Densho Digital Archive
Densho Visual History Collection
Title: Gordon Hirabayashi Interview II
Narrator: Gordon Hirabayashi
Interviewers: Tom Ikeda (primary), Alice Ito (secondary)
Location: Seattle, Washington
Date: May 25, 1999
Densho ID: denshovh-hgordon-02-0005

<Begin Segment 5>

TI: What were some of the specific activities at the YMCA that attracted you?

GH: Well, they had programs on -- certain ones were study groups. Study groups on philosophy, religious philosophy. At the beginning there weren't anything in, in particular in terms of pacifism or anything, but there were things that had implications that came out to that kind of issue. Increasingly as time went on and the world war in Europe had already started. We'd be hearing stuff, news accounts when Czechoslovakia fell and Austria went with [inaudible] and things like that. And I belonged to the -- as an American I opted for ROTC and through a friend of the family who had -- selling suitcases, clothing, variety of used clothing, which included -- they had some ROTC outfits that fitted me with slight adaptations --

TI: Now this is, I didn't realize this. What, what does it mean to be -- to go through an ROTC program? This was when you were...

GH: Yeah.

TI: In those early years.

GH: And I was a science major at first, mathematics. So, I got in on more of the artillery type courses rather than infantry type. And, and Japanese were given exemptions with -- in fact I had to ask for it to get it... and this is before I was labeled as a pacifist.

TI: So, it was just --

GH: I was, I was a freshman student coming in -- everybody was expected to take, just like PE...

TI: The ROTC.

GH: ROTC. So I took ROTC, and they had certain kinds of courses. They have courses in military this and that.
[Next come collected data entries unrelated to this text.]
(* ===== verification/UiLayout.v ===== *)
(** The geometry of the graphical shell: the rectangles, layout, validation and
    hit test of src/src/kernel/ui.c.

    Rectangles are half open and live in 32-bit coordinates; every addition that
    can wrap is written with its reduction.  Identifiers are integers, because
    the code checks them against their enumerations.  The theorems read the
    rectangle operations as operations on sets of points, show that every
    geometry the shell supports gets a layout its own validation accepts, and
    that the hit test of a validated layout is never ambiguous. *)
From stdpp Require Import strings.
From S2P Require Import Prelude.

Open Scope Z_scope.

Module UiLayout.

Definition UI_DOCK_ITEM_COUNT : Z := 4.
Definition UI_CURSOR_WIDTH : Z := 12.
Definition UI_CURSOR_HEIGHT : Z := 18.
Definition UI_CURSOR_HOTSPOT_X : Z := 0.
Definition UI_CURSOR_HOTSPOT_Y : Z := 0.
Definition UI_MIN_WIDTH : Z := 800.
Definition UI_MIN_HEIGHT : Z := 600.
Definition UI_MAX_WIDTH : Z := 1920.
Definition UI_MAX_HEIGHT : Z := 1200.
Definition UI_LOGO_WIDTH : Z := 280.
Definition UI_LOGO_HEIGHT : Z := 248.
Definition UI_MENU_HEIGHT : Z := 24.
Definition UI_WORKSPACE_BAR_HEIGHT : Z := 22.
Definition UI_HERO_WIDTH : Z := 600.
Definition UI_HERO_HEIGHT : Z := 350.
Definition UI_HERO_TITLE_HEIGHT : Z := 26.
Definition UI_DOCK_ITEM_WIDTH : Z := 142.
Definition UI_DOCK_ITEM_HEIGHT : Z := 46.
Definition UI_DOCK_GAP : Z := 4.
Definition UI_DOCK_PADDING : Z := 8.
Definition UI_DOCK_HEIGHT : Z := 64.
Definition UI_FONT_ASCENT : Z := 12.
Definition UI_FONT_DESCENT : Z := 4.

Definition UI_ELEMENT_NONE : Z := 0.
Definition UI_ELEMENT_DOCK_TERMINAL : Z := 1.
Definition UI_ELEMENT_DOCK_LEDGER : Z := 2.
Definition UI_ELEMENT_DOCK_SYSTEM : Z := 3.
Definition UI_ELEMENT_DOCK_ABOUT : Z := 4.
Definition UI_ELEMENT_COUNT : Z := 5.
Definition UI_PANEL_NONE : Z := 0.
Definition UI_PANEL_TERMINAL : Z := 1.
Definition UI_PANEL_LEDGER : Z := 2.
Definition UI_PANEL_SYSTEM : Z := 3.
Definition UI_PANEL_ABOUT : Z := 4.
Definition UI_PANEL_COUNT : Z := 5.
Definition UI_ACTION_NONE : Z := 0.
Definition UI_ACTION_TOGGLE_TERMINAL : Z := 1.
Definition UI_ACTION_TOGGLE_LEDGER : Z := 2.
Definition UI_ACTION_TOGGLE_SYSTEM : Z := 3.
Definition UI_ACTION_TOGGLE_ABOUT : Z := 4.
Definition UI_ACTION_COUNT : Z := 5.

Inductive ui_status : Type :=
| UI_STATUS_OK
| UI_STATUS_NULL_ARGUMENT
| UI_STATUS_ALREADY_INITIALIZED
| UI_STATUS_NOT_INITIALIZED
| UI_STATUS_NOT_ACTIVE
| UI_STATUS_UNSUPPORTED_GEOMETRY
| UI_STATUS_RECTANGLE_OVERFLOW
| UI_STATUS_RECTANGLE_OUT_OF_BOUNDS
| UI_STATUS_DUPLICATE_ELEMENT_ID
| UI_STATUS_DOCK_OVERLAP
| UI_STATUS_EMPTY_PANEL_CLIENT
| UI_STATUS_TEXT_BASELINE_OUT_OF_BOUNDS
| UI_STATUS_BAD_CURSOR_HOTSPOT
| UI_STATUS_HIT_TEST_AMBIGUOUS
| UI_STATUS_EVENT_QUEUE_FULL
| UI_STATUS_BAD_EVENT
| UI_STATUS_BAD_ELEMENT
| UI_STATUS_BAD_PANEL
| UI_STATUS_FONT_FAILURE
| UI_STATUS_SURFACE_FAILURE
| UI_STATUS_LOGO_FAILURE
| UI_STATUS_SCREEN_FAILURE
| UI_STATUS_INSTALLED_PROOF_FAILURE.

#[export] Instance ui_status_eq_dec : EqDecision ui_status.
Proof. solve_decision. Defined.

Record ui_point : Type := MkPoint { point_x : Z; point_y : Z }.
Record ui_rect : Type := MkRect { rx : Z; ry : Z; rwidth : Z; rheight : Z }.

#[export] Instance ui_point_eq_dec : EqDecision ui_point.
Proof. solve_decision. Defined.
#[export] Instance ui_rect_eq_dec : EqDecision ui_rect.
Proof. solve_decision. Defined.

Record ui_dock_item : Type := MkItem {
  id : Z;
  label : option string;
  bounds : ui_rect;
  icon_bounds : ui_rect;
  action : Z;
  panel_of : Z
}.

Record ui_layout : Type := MkLayout {
  surface : ui_rect;
  menu_bar : ui_rect;
  workspace_bar : ui_rect;
  hero_window : ui_rect;
  logo : ui_rect;
  wordmark : ui_rect;
  motto : ui_rect;
  ledger_status : ui_rect;
  dock : ui_rect;
  dock_items : list ui_dock_item;
  panel : ui_rect;
  panel_client : ui_rect;
  menu_baseline : Z;
  hero_title_baseline : Z;
  title_baseline : Z;
  motto_baseline : Z;
  status_baseline : Z;
  dock_label_baseline : Z;
  panel_title_baseline : Z;
  panel_text_baseline : Z
}.

Definition no_rect : ui_rect := MkRect 0 0 0 0.
Definition no_item : ui_dock_item := MkItem 0 None no_rect no_rect 0 0.

(** * Rectangles *)

(** The sum, when it fits. *)
Definition add_u32 (left right : Z) : option Z :=
  if left >? UINT32_MAX - right then None else Some (u32 (left + right)).

(** The right and bottom edges, when the rectangle has an area and both fit. *)
Definition rect_end (r : ui_rect) : option (Z * Z) :=
  if negb (r.(rwidth) =? 0) && negb (r.(rheight) =? 0) then
    match add_u32 r.(rx) r.(rwidth), add_u32 r.(ry) r.(rheight) with
    | Some r_right, Some bottom => Some (r_right, bottom)
    | _, _ => None
    end
  else None.

Definition drop_shadow_bounds (r : ui_rect) (offset : Z) : ui_rect :=
  match add_u32 r.(rwidth) offset, add_u32 r.(rheight) offset with
  | Some width, Some height => MkRect r.(rx) r.(ry) width height
  | _, _ => no_rect
  end.

Definition drop_shadow_draw_rect (r : ui_rect) (offset : Z) : ui_rect :=
  match add_u32 r.(rx) offset, add_u32 r.(ry) offset with
  | Some x, Some y => MkRect x y r.(rwidth) r.(rheight)
  | _, _ => no_rect
  end.

Definition rect_contains_point (r : ui_rect) (p : ui_point) : bool :=
  (p.(point_x) >=? 0) && (p.(point_y) >=? 0) &&
  match rect_end r with
  | Some (r_right, bottom) =>
      (u32 p.(point_x) >=? r.(rx)) && (u32 p.(point_x) <? r_right) &&
      (u32 p.(point_y) >=? r.(ry)) && (u32 p.(point_y) <? bottom)
  | None => false
  end.

Definition rects_intersect (left right : ui_rect) : bool :=
  match rect_end left, rect_end right with
  | Some (left_right, left_bottom), Some (right_right, right_bottom) =>
      (left.(rx) <? right_right) && (right.(rx) <? left_right) &&
      (left.(ry) <? right_bottom) && (right.(ry) <? left_bottom)
  | _, _ => false
  end.

Definition rect_intersection (left right : ui_rect) : ui_rect :=
  if negb (rects_intersect left right) then no_rect
  else
  match rect_end left, rect_end right with
  | Some (left_right, left_bottom), Some (right_right, right_bottom) =>
      let x := if left.(rx) >? right.(rx) then left.(rx) else right.(rx) in
      let y := if left.(ry) >? right.(ry) then left.(ry) else right.(ry) in
      let end_x := if left_right <? right_right then left_right else right_right in
      let end_y := if left_bottom <? right_bottom then left_bottom else right_bottom in
      MkRect x y (u32 (end_x - x)) (u32 (end_y - y))
  | _, _ => no_rect
  end.

Definition rect_union (left right : ui_rect) : ui_rect :=
  if (left.(rwidth) =? 0) || (left.(rheight) =? 0) then right
  else if (right.(rwidth) =? 0) || (right.(rheight) =? 0) then left
  else
  match rect_end left, rect_end right with
  | Some (left_right, left_bottom), Some (right_right, right_bottom) =>
      let start_x := if left.(rx) <? right.(rx) then left.(rx) else right.(rx) in
      let start_y := if left.(ry) <? right.(ry) then left.(ry) else right.(ry) in
      let end_x := if left_right >? right_right then left_right else right_right in
      let end_y := if left_bottom >? right_bottom then left_bottom else right_bottom in
      MkRect start_x start_y (u32 (end_x - start_x)) (u32 (end_y - start_y))
  | _, _ => no_rect
  end.

Definition dock_bounds_for (layout : option ui_layout) (element : Z) : ui_rect :=
  match layout with
  | None => no_rect
  | Some l =>
      if (element <=? UI_ELEMENT_NONE) || (element >=? UI_ELEMENT_COUNT) then no_rect
      else (aget no_item l.(dock_items) (element - 1)).(bounds)
  end.

(** [panel_for_element] of the code reads the layout of the shell's state. *)
Definition panel_for_element (l : ui_layout) (element : Z) : Z :=
  if (element <=? UI_ELEMENT_NONE) || (element >=? UI_ELEMENT_COUNT) then UI_PANEL_NONE
  else (aget no_item l.(dock_items) (element - 1)).(panel_of).

Definition baseline_fits (r : ui_rect) (baseline : Z) : bool :=
  match rect_end r with
  | Some (_, bottom) =>
      (baseline >=? u32 (r.(ry) + UI_FONT_ASCENT)) &&
      (baseline <=? UINT32_MAX - UI_FONT_DESCENT) &&
      (u32 (baseline + UI_FONT_DESCENT) <=? bottom)
  | None => false
  end.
TI: But the Nisei students were exempted?

GH: Yeah.

TI: Unless they, unless they requested they would not take the course.

GH: Yeah, and most of them didn't request it. And, you, you had to, you had to take alternative courses, three core credit, in sports or health or something. And so you had to make it up some way.

TI: But then you requested this. And I guess I just -- I'm jumping ahead a little bit because later on we talk, we'll talk about your pacifism. But what -- why do you think you requested the ROTC?

GH: I, I requested it because it was an aspect of involvement in American student life, American citizenship aspects and so on. And so if, if this was part of what was available and open to American students in general I wanted to be a part of that, too. So, I, I was going after fair treatment, open treatment, open involvement. And later on, after 1940, it changed. See, by that time I had finished my two years of -- that, that's -- two years was all that was required and I finished that.

TI: Of the, of the ROTC training.

GH: Yeah. I had finished that. So, I wasn't involved in that any more, but by -- about that time I was getting to a place where I found it less and less encouraging for me to continue in it. And so when I finished it, I figured this is the end of it I've, I'm risen above that. [Laughs] That was my view.